Verifying Arizona water usage

Still, the Arizona Department of Water Resources only receives reported figures from those 240 golf courses within the five active management areas. The rest of Arizona imposes no measuring and reporting requirements.

And there’s a grandfather clause. Stark said golf courses operating before the 90-acre turf limit was imposed don’t have to comply with statewide requirements.

Arizona will have to allow some golf courses, with no reporting requirements, to continue using drinking water regardless of environmental repercussions – unless, as in the case of Moon Valley, course owners become so financially strained that they’re forced find a way to transport non-potable water to maintain the courses.

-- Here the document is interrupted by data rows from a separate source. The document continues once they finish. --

(* ===== verification/KvScore.v ===== *)
(** * pkg/kthena-router/scheduler/plugins/kvcache_aware.go: the scores of the KV cache

    How much of a prompt a pod has in its KV cache: the prompt is cut into
    blocks of tokens, the blocks are looked up in the index in memory, and a
    pod scores the share of the leading blocks it holds. The tokenizer, SHA-256
    and the order of Go's maps are parameters; metrics and log lines are left
    out. *)
From Stdlib Require Import Ascii String.
From S2P Require Import Prelude Float64 Names KvIndex.
Local Open Scope Z_scope.

(** A candidate: the start times of its containers that run. *)
Record PodInfo := MkPodInfo {
  podName : string;
  podNamespace : string;
  containersStarted : list (option Z);
}.

Section score.
Context (range : forall A, list A -> list A) (Sum256 : list Z -> list Z).
Abbreviation entries m := (range _ (map_to_list m)).

(** ** Blocks of tokens *)

Definition bigEndian32 (token : Z) : list Z :=
  [Z.land (Z.shiftr token 24) 255; Z.land (Z.shiftr token 16) 255; Z.land (Z.shiftr token 8) 255; Z.land token 255].

Definition bigEndian64 (bytes : list Z) : Z := fold_left (fun n b => Z.lor (Z.shiftl n 8) b) (take 8 bytes) 0.

Definition computeStandardizedHash (tokens : list Z) : Z :=
  if bool_decide (tokens = []) then 0
  else Z.land (bigEndian64 (Sum256 (mjoin (bigEndian32 <$> tokens)))) 9223372036854775807.

Fixpoint chunkTokens (blockSize maxBlocks : nat) (tokens : list Z) : list (list Z) :=
  match maxBlocks, tokens with
  | S maxBlocks, _ :: _ => take blockSize tokens :: chunkTokens blockSize maxBlocks (drop blockSize tokens)
  | _, _ => []
  end.

Definition TokensToBlockHashes (blockSize maxBlocks : nat) (tokens : list Z) : list Z :=
  computeStandardizedHash <$> chunkTokens blockSize maxBlocks tokens.

(** ** Owners *)

Definition cacheOwnerIdentifier (pod : PodInfo) : string := (podName pod ++ "." ++ podNamespace pod)%string.
(** The matches of a route that accept a request. *)
Inductive candidate (r : HTTPRoute) (req : Request) : httpRouteMatchResult -> Prop :=
| candidate_match i j rl p prefix kind characters h : httpRules r !! i = Some rl -> offers rl j p ->
    pathAccepts (reqPath req) p prefix kind characters -> routeHost r req h ->
    candidate r req (MkMatchResult r rl prefix (httpRouteMatchedPathTemplate p prefix) (MkPathPrec kind characters (Z.of_nat i) (Z.of_nat j)) h).

Lemma path_prefix_spec requestPath value : requestPath <> [] -> matchHTTPPathPrefix requestPath value =
  if decide (segments (TrimRight value slash) `prefix_of` segments requestPath)
  then Some (if decide (TrimRight value slash = []) then [slash] else TrimRight value slash) else None.
Proof.
  intros Hne. unfold matchHTTPPathPrefix, HasPrefix. set (t := TrimRight value slash). pose proof (prefix_segments t requestPath) as H.
  clearbody t. case_bool_decide as Et.
  - subst t. cbn [app] in H. rewrite (decide_True (P := @nil ascii = [])) by done. case_bool_decide as Ep; case_decide; try done; exfalso; naive_solver.
  - rewrite (decide_False (P := t = [])) by done. repeat case_bool_decide; cbn [orb]; case_decide; try done; exfalso; naive_solver.
Qed.

Lemma path_accepts requestPath p prefix kind characters : requestPath <> [] ->
  pathAccepts requestPath p prefix kind characters <-> matchHTTPRoutePath Compile MatchString p requestPath = Some (prefix, MkPathPrec kind characters 0 0).
Proof.
  intros Hne. unfold matchHTTPRoutePath. destruct p as [p|]; [|split; [by inversion 1|intros [= <- <- <-]; apply accepts_any]].
  split.
  - inversion 1 as [|? Et Ev|? ? Et Hs Ep|? re Et Ec Em]; subst; rewrite Et.
    + by rewrite bool_decide_true.
    + rewrite path_prefix_spec by done. by rewrite decide_True by done.
    + rewrite Ec. cbn. by rewrite Em.
  - destruct (httpPathMatchType p) eqn:Et.
    + case_bool_decide as Ev; [|done]. intros [= <- <- <-]. by apply accepts_exact.
    + rewrite path_prefix_spec by done. case_decide; [|done]. intros [= <- <- <-]. by apply accepts_prefix.
    + destruct (Compile (httpPathMatchValue p)) as [re|] eqn:Ec; [|done]. cbn. destruct (MatchString re requestPath) eqn:Em; [|done].
      intros [= <- <- <-]. by eapply accepts_regex.
    + done.
Qed.
End accepted.

(** ** The code finds the first candidate *)

Lemma HasPrefix_spec s prefix : HasPrefix s prefix = true <-> exists rest, s = prefix ++ rest.
Proof. unfold HasPrefix. rewrite bool_decide_eq_true. split; intros [rest H]; by exists rest. Qed.
Lemma redisOk_write now k b sec s : redisOk s -> Valid b = true -> redisOk (redisWrite now k b sec s).
Proof.
  intros Hok Hb k' h'. unfold redisWrite. cbn [hashes]. intros [[<- <-]|[_ Hk]]%lookup_insert_Some; [|by apply (Hok k')]. exists b. by simplify_map_eq.
Qed.

#[export] Program Instance redis_laws : StickyLaws RedisStore := {| storeOk := redisOk; live := redisLive |}.
Next Obligation. intros now s k b until Hok E. pose proof (redisLive_lookup now s k Hok) as H. rewrite E in H. by destruct H as (h & _ & _ & _ & _ & ? & _). Qed.
Next Obligation. intros now s k Hok. cbn. pose proof (redisLive_lookup now s k Hok) as H. destruct (redisLive now s k) as [[b until]|]; [by destruct H as (h & _ & _ & _ & -> & _)|by destruct H]. Qed.
Next Obligation.
  intros now now' s k Hok Hle. pose proof (redisLive_lookup now s k Hok) as H. pose proof (redisLive_lookup now' s k Hok) as H'.
  destruct (redisLive now s k) as [[b until]|], (redisLive now' s k) as [[b' until']|]; cbn.
  - destruct H as (h & Ek & <- & Hu & Hg & Hv & H1 & H2 & H3), H' as (h' & Ek' & <- & Hu' & Hg' & Hv' & H1' & H2' & H3').
    rewrite Ek in Ek'. injection Ek' as <-. destruct (Z.ltb_spec now' (hashExpires h)); [|lia]. do 2 f_equal. rewrite H1 in H1'. rewrite H2 in H2'. rewrite H3 in H3'. destruct b, b'. cbn in *. by simplify_eq.
  - destruct H as (h & Ek & <- & Hu & Hg & Hv & H1 & H2 & H3), H' as [Hg' _]. pose proof (redis_fields now' s k h b Ek Hv H1 H2 H3) as E. destruct (now' <? hashExpires h); congruence.
  - destruct H as [_ Hf], H' as (h' & Ek' & <- & Hu' & Hg' & Hv' & H1' & _). unfold fieldsOf in Hf. rewrite Ek' in Hf. destruct (Z.ltb_spec now (hashExpires h')); [|lia]. rewrite Hf, lookup_empty in H1'. done.
  - done.
Qed.
Next Obligation.
  intros now s k k' Hok. split; [intros k0 h0; cbn; intros [_ Hk]%lookup_delete_Some; by apply (Hok k0)|]. unfold redisLive, redisGet, fieldsOf. cbn.
  case_decide; [subst; by rewrite lookup_delete_eq|by rewrite lookup_delete_ne].
Qed.
Next Obligation. intros now s k b ttl _ Hb. cbn. unfold redisCommit. by rewrite Hb. Qed.
Next Obligation.
  intros now s k b seconds Hok Hb Hs. cbn [Commit redisStore]. unfold redisCommit. rewrite Hb. cbn [negb].
  assert (Hsec : Z.max 1 (seconds * second ÷ second) = seconds) by (rewrite Z.quot_mul by done; lia). rewrite Hsec.
  assert (Hlater : now < now + seconds * second) by (unfold second; lia).
  assert (Hread : bindingFromRedisFields (Some (bindingServer b)) (Some (bindingPod b)) (Some (bindingPrefill b)) = Some b) by (by apply read_fields).
  assert (Hput : forall h, hashFields h !! redisFieldModelServer = Some (bindingServer b) -> hashFields h !! redisFieldPod = Some (bindingPod b) -> hashFields h !! redisFieldPrefillPod = Some (bindingPrefill b) ->
    hashExpires h = now + seconds * second -> redisLive now (MkRedis (<[k := h]> (hashes s))) k = Some (b, now + seconds * second)).
  { intros h H1 H2 H3 H4. unfold redisLive. cbn [hashes]. rewrite lookup_insert_eq. cbn [mbind option_bind]. rewrite (redis_fields now (MkRedis (<[k := h]> (hashes s))) k h b) by (cbn; by rewrite ?lookup_insert_eq).
    rewrite H4. destruct (Z.ltb_spec now (now + seconds * second)); [done|lia]. }
  assert (Hother : forall h k', k' <> k -> redisLive now (MkRedis (<[k := h]> (hashes s))) k' = redisLive now s k').
  { intros h k' Hn. unfold redisLive, redisGet, fieldsOf. cbn. by rewrite lookup_insert_ne. }
  unfold stickyCommitScript. pose proof (redisLive_lookup now s k Hok) as Hl. destruct (redisLive now s k) as [[b0 until]|] eqn:El.
  - destruct Hl as (h & Ek & <- & Hu & Hg & Hv & H1 & H2 & H3). assert (Hf : fieldsOf now k s = hashFields h) by (unfold fieldsOf; rewrite Ek; destruct (Z.ltb_spec now (hashExpires h)); [done|lia]).
    rewrite Hf, H1, H2, H3. cbn [default from_option id]. change (_ && _ && _) with (Equal b0 b). case_decide as Eb.
    + subst b0. rewrite (proj2 (Equal_spec b b)) by done. rewrite Hread. cbn [default from_option id]. split; [|split; [split; [done|]|]].
      * intros k' h'. unfold redisExpire. cbn [hashes]. intros [[<- <-]|[_ Hk]]%lookup_insert_Some; [|by apply (Hok k')]. exists b. cbn. by rewrite Hf.
      * apply Hput; cbn; by rewrite ?Hf.
      * intros k' Hn. by apply Hother.
    + destruct (Equal b0 b) eqn:Eq; [by apply Equal_spec in Eq|]. assert (Hread0 : bindingFromRedisFields (Some (bindingServer b0)) (Some (bindingPod b0)) (Some (bindingPrefill b0)) = Some b0) by (by apply read_fields).
      rewrite Hread0. cbn [default from_option id]. split; [done|]. by rewrite El.
  - destruct Hl as [_ Hf]. rewrite Hf, !lookup_empty. rewrite Hread. cbn [default from_option id]. split; [by apply redisOk_write|]. split; [split; [done|]|].
    + unfold redisWrite. apply Hput; cbn; by simplify_map_eq.
    + intros k' Hn. by apply Hother.
Qed.

Next Obligation. by intros now now' s k Hok. Qed.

Still, those involved in the public/private partnership between Moon Valley, Lookout Mountain and Phoenix believe the agreement could provide a blueprint for changing the industry’s water use in Phoenix.

“Finding the solution can be difficult depending on the location, but that’s definitely what the trend is,” said McDonald, the water-use attorney.

CORRECTION: An earlier version of this story incorrectly stated the construction cost for the pipeline. The estimated cost is $9.5 million. The story has been updated to reflect the correct information. Clients who used earlier versions are asked to run the correction that can be found here.

This story is part of Elemental: Covering Sustainability, a new multimedia collaboration between Cronkite News, Arizona PBS, KJZZ, KPCC, Rocky Mountain PBS and PBS SoCal.